D’agilité, la soprano moldave Tatiana Lisnic n’en manque pas. C’est merveille que de l’entendre émettre trilles et vocalises avec la plus déconcertante facilité et la plus imparable justesse. Ainsi, l’exécution de la cabalette «Il mio rigor dimentico» laisse pantois. Son timbre fruité, son aigu lumineux et son medium corsé, alliés à de remarquables talents de comédienne – le passage de la femme hautaine à l’amoureuse fébrile est parfaitement interprété – en font une exquise Adina.
Si le jeune ténor mexicain Edgar Ernesto Ramírez possède indubitablement toutes les facultés demandées par le rôle de Nemorino, il lui manque néanmoins encore un peu d’expérience, et sa voix nécessite d’être travaillée plus avant pour s’épanouir au mieux de ses potentialités, au demeurant fort prometteuses. Sa pratique de la scène devrait également lui apporter l’assurance qui lui manque encore dans la vocalisation, propre mais trop appliquée. De même, l’air fameux «Una furtiva lagrima», s’il est honnêtement délivré, ne procure pas le frisson et l’émotion espérés. Son manque d’aplomb scénique tombe, en revanche, fort à propos pour incarner le côté gauche et pataud du personnage.
Le Dulcamara de Yuri Kissin pose problème. L’acteur est certes fabuleux dans son habit de VRP à la petite semaine, il dégage une énergie folle et sa désinvolture colle admirablement au personnage. Le timbre est flatteur, d’un joli bronze mais le baryton russe montre tout de suite ses limites dans le chant sillabato dont les méandres sont décidemment étrangers aux émissions slaves; la vélocité n’est pas au rendez-vous de même que l’italianità, pourtant primordiales dans cet emploi de baryton-bouffe belcantiste. L’Américain Jeremy Carpenter vole ainsi la vedette à ses deux partenaires masculins. Possédant exactement le physique du rôle – un bellâtre à la carrure impressionnante et au sourire carnassier – il livre une interprétation pleine de panache. A son allure de macho, il ajoute une réelle aisance dans les vocalises, une élégance dans le phrasé et un timbre vibrant. Dans le rôle de Giannetta enfin, Stéphanie Loris exhibe des moyens très prometteurs.

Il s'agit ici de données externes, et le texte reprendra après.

(** X18: after the loop over the uploads of a non-empty batch, which does
    not raise, the lists of badges and of dates hold one entry per upload in
    upload order (the document's identifier, or the file name when the
    document has none; the document's date), and the name computed from
    these lists is produced without raising; for a single upload it is
    [shortage_report_<badge>_<date>.xlsx] with its own badge and date. *)
Theorem batch_filename (env : Env) (use_header_date : bool) (manual : date)
  (f : upload) (files : list upload) :
  exists st name,
    process_files env use_header_date manual (mkFlow None [] [] []) (f :: files)
    = Ok st
    /\ doc_badges st = map (badge_of env use_header_date manual) (f :: files)
    /\ meta_dates st
       = map (fun x => meta_date_rcvd (file_meta env use_header_date manual x))
             (f :: files)
    /\ export_filename env use_header_date manual st = Ok name
    /\ (files = [] ->
        name = lit "shortage_report_" ++ badge_of env use_header_date manual f
               ++ lit "_"
               ++ meta_date_rcvd (file_meta env use_header_date manual f)
               ++ lit ".xlsx").
Proof.
  destruct (process_files_meta env use_header_date manual (f :: files)
              (mkFlow None [] [] [])) as [st [H1 [H2 H3]]].
  cbn [doc_badges meta_dates app] in H2, H3.
  assert (Hone : files = [] ->
                 export_filename env use_header_date manual st
                 = Ok (lit "shortage_report_" ++ badge_of env use_header_date manual f
                       ++ lit "_"
                       ++ meta_date_rcvd (file_meta env use_header_date manual f)
                       ++ lit ".xlsx")).
  { intros ->. unfold export_filename. rewrite H2, H3.
    cbn [map sorted_set fold_right insert_unique truthy join].
    change (len [badge_of env use_header_date manual f] =? 1) with true.
    cbv iota. change (getitem [badge_of env use_header_date manual f] 0)
      with (Ok (badge_of env use_header_date manual f)).
    cbn [bind]. destruct use_header_date; cbn [negb]; [reflexivity|].
    unfold file_meta, override_of.
    destruct (parse_one_text_spec env (file_text f)
                (Some (strftime_iso (pads_year env) manual)))
      as [d [es [Hd [_ [_ [_ Hp]]]]]].
    rewrite Hp. cbn [meta_date_rcvd].
    unfold choose_date in Hd. rewrite strftime_iso_truthy in Hd.
    injection Hd as <-. reflexivity. }
  destruct (export_filename env use_header_date manual st) as [name|e|] eqn:E.
  - exists st, name. split; [exact H1|]. split; [exact H2|]. split; [exact H3|].
    split; [exact E|]. intros Hf. specialize (Hone Hf).
    injection Hone as Hn. exact Hn.
  - exfalso. revert E. unfold export_filename. rewrite H2.
    destruct (len _ =? 1) eqn:L; [|discriminate].
    apply Z.eqb_eq in L.
    destruct (sorted_set _) as [|u l]; [unfold len in L; cbn in L; lia|].
    discriminate.
  - exfalso. revert E. unfold export_filename. rewrite H2.
    destruct (len _ =? 1) eqn:L; [|discriminate].
    apply Z.eqb_eq in L.
    destruct (sorted_set _) as [|u l]; [unfold len in L; cbn in L; lia|].
    discriminate.
Qed.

Sous la direction de Thomas Rösner, l’Orchestre national des Pays de la Loire s’est bien comporté, même si les cordes sonnaient parfois un peu sec, ce que l’on ne pourra reprocher aux cuivres et aux vents, particulièrement brillants. Les chœurs «maison» se sont également montrés à la hauteur de la tâche, parfaitement préparés par Sandrine Abello.

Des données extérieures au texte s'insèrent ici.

(** The open revisions have no check of the body.  With the key set, a
    POST whose body is [null] or missing ends in the catch-all with 500 and
    the text of the TypeError; a body that is a boolean, a number, a string
    or an array has no [_nkw] and no [category_id] and is answered with the
    400 of the missing search term.  Nothing is sent upstream. *)
Theorem Open_body_not_an_object
  (env : environment) (w : world) (req : request) :
  configured env = true -> method req = "POST" ->
  (forall fields, body req <> VObj fields) ->
  let expected :=
    match body req with
    | VUndefined | VNull =>
        mkOutcome
          (mkResponse 500 Open.cors_headers
             (failure ("Cannot read properties of " ++ display (body req)
                         ++ " (reading '_nkw')"))) []
    | _ =>
        mkOutcome
          (mkResponse 400 Open.cors_headers
             (Some (error_body "Search query (_nkw) or category_id is required")))
          []
    end in
  Comprehensive.handler env w req = expected
  /\ Basic.handler env w req = expected.
Proof.
  intros Hc Hm Hb expected. subst expected.
  assert (H : forall cleanProduct,
    Open.handler cleanProduct env w req
    = match body req with
      | VUndefined | VNull =>
          mkOutcome
            (mkResponse 500 Open.cors_headers
               (failure ("Cannot read properties of " ++ display (body req)
                           ++ " (reading '_nkw')"))) []
      | _ =>
          mkOutcome
            (mkResponse 400 Open.cors_headers
               (Some (error_body "Search query (_nkw) or category_id is required")))
            []
      end).
  { intros cleanProduct. unfold Open.handler, Open.prepare.
    rewrite Hm. simpl. unfold configured in Hc.
    destruct (SERPAPI_KEY env) as [key|]; [|discriminate]. rewrite Hc. simpl.
    destruct (body req) as [| |b|x|s|items|fields]; simpl; try reflexivity.
    - rewrite !lookup_indexed_named by reflexivity. reflexivity.
    - rewrite !lookup_indexed_named by reflexivity. reflexivity.
    - exfalso. now apply (Hb fields). }
  split; apply H.
Qed.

Transposée dans le milieu ouvrier agricole des années soixante, l’action scénique imaginée par Richard Brunel est une pépite d’intelligence, d’humour et de tendresse. Le personnage de Dulcamara semble le protagoniste qui a le plus inspiré le talentueux directeur de la Comédie de Valence. Endossant les habits d’un représentant en costume trois pièces, le marchand ambulant alterne moments survoltés – son show de bonimenteur patenté, à grand renfort de publicités télévisées, est hilarant – et d’autres, où l’ennui et la solitude de son gagne-pain viennent conférer une humanité touchante à ce personnage. C’est enfin à lui que revient le soin, devant le rideau baissé, d’ouvrir et de conclure le spectacle, comme si tout ce que nous venions de voir n’était qu’une fantaisie de son esprit.
Signalons, pour ceux qui ne pourraient se rendre à Nantes d’ici le 31 mai, qu’une séance de rattrapage est offerte par l’Opéra-Théâtre de Limoges, où le spectacle sera repris les 4 et 6 novembre 2011.